Take one more look at the quote above. See how the same old story of Iran’s problem with the state of Israel is now directly linked to its nuclear operation. I think that the ever-present Iranian policy towards Israel is being used to further pressure Iran to give up its nuclear ambitions. Above all, the U.S. wouldn’t mind if the situation escalates through all this commotion about a single speech. Maybe then is a referral to the Security Counsel more feasible.

Thursday, October 20, 2005

Saddam Trial

I have an issue with the Saddam trial. But, first, let me tell you this: I hate Saddam Hossein for his oppression of the Iraqi people, execution of the opposition and killing a huge number of Iranians and Iraqi-Kurds during the war. But there is something seriously wrong here.

First of all, Saddam is still the president of Iraq, and should, at least according to its law, enjoy immunity. Why is he still the president? Because there hasn’t been an election to lawfully transfer his power to a new head of state. The reason for the regime change was not a referendum, but a foreign invasion that was not even supported by a UN resolution. As Kofi said, the invasion was “illegal”. I conclude from this sentence that the whole regime change was illegal. Hence, the tribunal is illegal as well. What does that mean for the trial itself?

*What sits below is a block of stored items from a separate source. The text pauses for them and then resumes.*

Lemma string_forall_app P s t : string_forall P (s +:+ t) <-> string_forall P s /\ string_forall P t.
Proof. unfold String.app. induction s as [|c s IH]; simpl; tauto. Qed.

Section fmt_d.
Context (P : ascii -> Prop) (Hdigit : forall n, P (pretty_N_char n)) (Hminus : P "-"%char).

Lemma pretty_N_go_forall x s : string_forall P s -> string_forall P (pretty_N_go x s).
Proof.
  revert s. induction (N.lt_wf_0 x) as [x _ IH]; intros s Hs.
  assert (x = 0 \/ 0 < x)%N as [->|?] by lia; [done|].
  rewrite pretty_N_go_step by done. apply IH; [by apply N.div_lt|]. by split.
Qed.

Lemma pretty_N_forall (n : N) : string_forall P (pretty n).
Proof.
  unfold pretty, pretty_N. case_decide; [split; [apply (Hdigit 0)|done]|by apply pretty_N_go_forall].
Qed.

Lemma fmt_d_forall z : string_forall P (fmt_d z).
Proof.
  unfold fmt_d, pretty, pretty_Z. destruct z as [|p|p].
  - split; [apply (Hdigit 0)|done].
  - apply pretty_N_forall.
  - apply string_forall_app. split; [by split|apply pretty_N_forall].
Qed.
End fmt_d.

Lemma pretty_N_go_length k x s :
  (x < 10 ^ N.of_nat k)%N -> (String.length (pretty_N_go x s) <= k + String.length s)%nat.
Proof.
  revert x s. induction k as [|k IH]; intros x s Hx.
  - change (10 ^ N.of_nat 0)%N with 1%N in Hx. assert (x = 0)%N as -> by lia.
    rewrite pretty_N_go_0. lia.
  - assert (x = 0 \/ 0 < x)%N as [->|?] by lia; [rewrite pretty_N_go_0; lia|].
    rewrite pretty_N_go_step by done.
    pose proof (IH (x `div` 10)%N (String (pretty_N_char (x `mod` 10)) s)) as H'. simpl in H'.
    rewrite Nat2N.inj_succ, N.pow_succ_r' in Hx. apply N.Div0.div_lt_upper_bound in Hx.
    specialize (H' Hx). lia.
Qed.
(* ===== verification/InteractionDomain.v ===== *)
(** * Interaction domain: likes, favourites and comments
    ([internal/domain/interaction]) *)
From S2P Require Import Prelude.
From S2P Require Import GoStd.

(** The error values of [error.go], with their texts. *)
Inductive interaction_error :=
  | ErrInvalidUserID | ErrInvalidVideoID | ErrInvalidCommentID | ErrInvalidActionType
  | ErrInvalidLimit | ErrInvalidCursor | ErrEmptyCommentContent | ErrCommentContentTooLong
  | ErrIdempotencyKeyTooLong | ErrVideoNotFound | ErrCommentNotFound
  | ErrCommentPermissionDenied.

#[export] Instance interaction_error_eq_dec : EqDecision interaction_error.
Proof. solve_decision. Defined.

Definition interaction_error_text (e : interaction_error) : string :=
  match e with
  | ErrInvalidUserID => "user id must be positive"
  | ErrInvalidVideoID => "video id must be positive"
  | ErrInvalidCommentID => "comment id must be positive"
  | ErrInvalidActionType => "action type is invalid"
  | ErrInvalidLimit => "limit must be positive"
  | ErrInvalidCursor => "cursor is invalid"
  | ErrEmptyCommentContent => "comment content is required"
  | ErrCommentContentTooLong => "comment content is too long"
  | ErrIdempotencyKeyTooLong => "idempotency key is too long"
  | ErrVideoNotFound => "video not found"
  | ErrCommentNotFound => "comment not found"
  | ErrCommentPermissionDenied => "comment permission denied"
  end.

Definition ActionTypeLike : string := "LIKE".
Definition ActionTypeFavorite : string := "FAVORITE".
Definition ActionStatusActive : Z := 1.
Definition ActionStatusCanceled : Z := 2.
Definition CommentStatusNormal : Z := 1.
Definition CommentStatusDeleted : Z := 2.
Definition MaxCommentContentLength : Z := 1000.
Definition MaxIdempotencyKeyLength : Z := 128.
Definition MaxLimit : Z := 100.

Record Action := mkAction {
  a_ID : Z;
  a_UserID : Z;
  a_VideoID : Z;
  a_ActionType : string;
  a_Status : Z;
  a_IdempotencyKey : string;
  a_CreatedAt : Time;
  a_UpdatedAt : Time;
}.

Record Comment := mkComment {
  c_ID : Z;
  c_VideoID : Z;
  c_UserID : Z;
  c_UserNickname : string;
  c_UserAvatarURL : string;
  c_Content : string;
  c_Status : Z;
  c_IdempotencyKey : string;
  c_CreatedAt : Time;
  c_UpdatedAt : Time;
}.

Record CommentCursor := mkCommentCursor { cc_CreatedAt : Time; cc_CommentID : Z }.

Record VideoStat := mkVideoStat {
  vs_VideoID : Z;
  vs_LikeCount : Z;
  vs_CommentCount : Z;
  vs_FavoriteCount : Z;
}.

Record UserProfile := mkUserProfile { up_ID : Z; up_Nickname : string; up_AvatarURL : string }.

Definition NormalizeActionType (value : string) : interaction_error + string :=
  let value := ToUpper (TrimSpace value) in
  if negb (String.eqb value ActionTypeLike) && negb (String.eqb value ActionTypeFavorite)
  then inl ErrInvalidActionType
  else inr value.

Definition NewComment (videoID userID : Z) (content idempotencyKey : string)
    : interaction_error + Comment :=
  if videoID <=? 0 then inl ErrInvalidVideoID else
  if userID <=? 0 then inl ErrInvalidUserID else
  let content := TrimSpace content in
  let idempotencyKey := TrimSpace idempotencyKey in
  if String.eqb content "" then inl ErrEmptyCommentContent else
  if MaxCommentContentLength <? len content then inl ErrCommentContentTooLong else
  if MaxIdempotencyKeyLength <? len idempotencyKey then inl ErrIdempotencyKeyTooLong else
  inr {| c_ID := 0; c_VideoID := videoID; c_UserID := userID; c_UserNickname := "";
         c_UserAvatarURL := ""; c_Content := content; c_Status := CommentStatusNormal;
         c_IdempotencyKey := idempotencyKey; c_CreatedAt := 0; c_UpdatedAt := 0 |}.

Definition RestoreAction (id userID videoID : Z) (actionType : string) (status : Z)
    (idempotencyKey : string) (createdAt updatedAt : Time) : Action :=
  let actionType := match NormalizeActionType actionType with inl _ => ""%string | inr t => t end in
  let idempotencyKey := TrimSpace idempotencyKey in
  let status := if status =? 0 then ActionStatusActive else status in
  {| a_ID := id; a_UserID := userID; a_VideoID := videoID; a_ActionType := actionType;
     a_Status := status; a_IdempotencyKey := idempotencyKey; a_CreatedAt := createdAt;
     a_UpdatedAt := updatedAt |}.

Definition RestoreComment (id videoID userID : Z) (userNickname userAvatarURL content : string)
    (status : Z) (idempotencyKey : string) (createdAt updatedAt : Time) : Comment :=
  let content := TrimSpace content in
  let idempotencyKey := TrimSpace idempotencyKey in
  let status := if status =? 0 then CommentStatusNormal else status in
  {| c_ID := id; c_VideoID := videoID; c_UserID := userID;
     c_UserNickname := TrimSpace userNickname; c_UserAvatarURL := TrimSpace userAvatarURL;
     c_Content := content; c_Status := status; c_IdempotencyKey := idempotencyKey;
     c_CreatedAt := createdAt; c_UpdatedAt := updatedAt |}.

Definition Active (a : Action) : bool := a_Status a =? ActionStatusActive.

Definition Deleted (c : Comment) : bool := c_Status c =? CommentStatusDeleted.

(** ** Lemmas *)

(** What [NewComment] promises of the comments it returns. *)
Record comment_ok (c : Comment) : Prop := {
  ok_video : 0 < c_VideoID c;
  ok_user : 0 < c_UserID c;
  ok_content_trimmed : trimmed (c_Content c);
  ok_content_len : 0 < len (c_Content c) <= MaxCommentContentLength;
  ok_key_trimmed : trimmed (c_IdempotencyKey c);
  ok_key_len : len (c_IdempotencyKey c) <= MaxIdempotencyKeyLength;
  ok_normal : c_Status c = CommentStatusNormal;
}.

Lemma NewComment_ok v u content key c : NewComment v u content key = inr c -> comment_ok c.
Proof.
  unfold NewComment. repeat case_match; intros; simplify_eq.
  split; simpl; try apply TrimSpace_trimmed; try lia.
  pose proof (len_nonneg (TrimSpace content)).
  assert (len (TrimSpace content) <> 0).
  { intros Hz%len_empty. by rewrite Hz in *. }
  lia.
Qed.

Lemma NewComment_fields v u content key c :
  NewComment v u content key = inr c ->
  c_VideoID c = v /\ c_UserID c = u /\ c_IdempotencyKey c = TrimSpace key.
Proof. unfold NewComment. repeat case_match; intros; by simplify_eq. Qed.

Lemma NormalizeActionType_cases s t :
  NormalizeActionType s = inr t -> t = ActionTypeLike \/ t = ActionTypeFavorite.
Proof.
  unfold NormalizeActionType. repeat case_match; intros; simplify_eq.
  destruct (String.eqb_spec (ToUpper (TrimSpace s)) ActionTypeLike) as [->|]; [by left|].
  destruct (String.eqb_spec (ToUpper (TrimSpace s)) ActionTypeFavorite) as [->|]; [by right|].
  done.
Qed.

Lemma NormalizeActionType_idemp s t :
  NormalizeActionType s = inr t -> NormalizeActionType t = inr t.
Proof. by intros [-> | ->]%NormalizeActionType_cases. Qed.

Second, I have a problem with the media coverage. The whole trial is being broadcasted with an approximate delay of 20 to 30 minutes. Why? Officially, they don’t want to allow Saddam to use the trial as a mean to spread his propaganda. That’s the story we see in the majority of the Western newspapers. But I think there is another reason for the censorship. Maybe some people don’t want Saddam to go into some details they don’t wanna hear about, like the fact that the chemical weapons, which he used to kill his own people, were actually made and sold to him by the U.S. and the UK. Or maybe they don’t want him to tell the world that Donald Rumsfeld had a girly handshake….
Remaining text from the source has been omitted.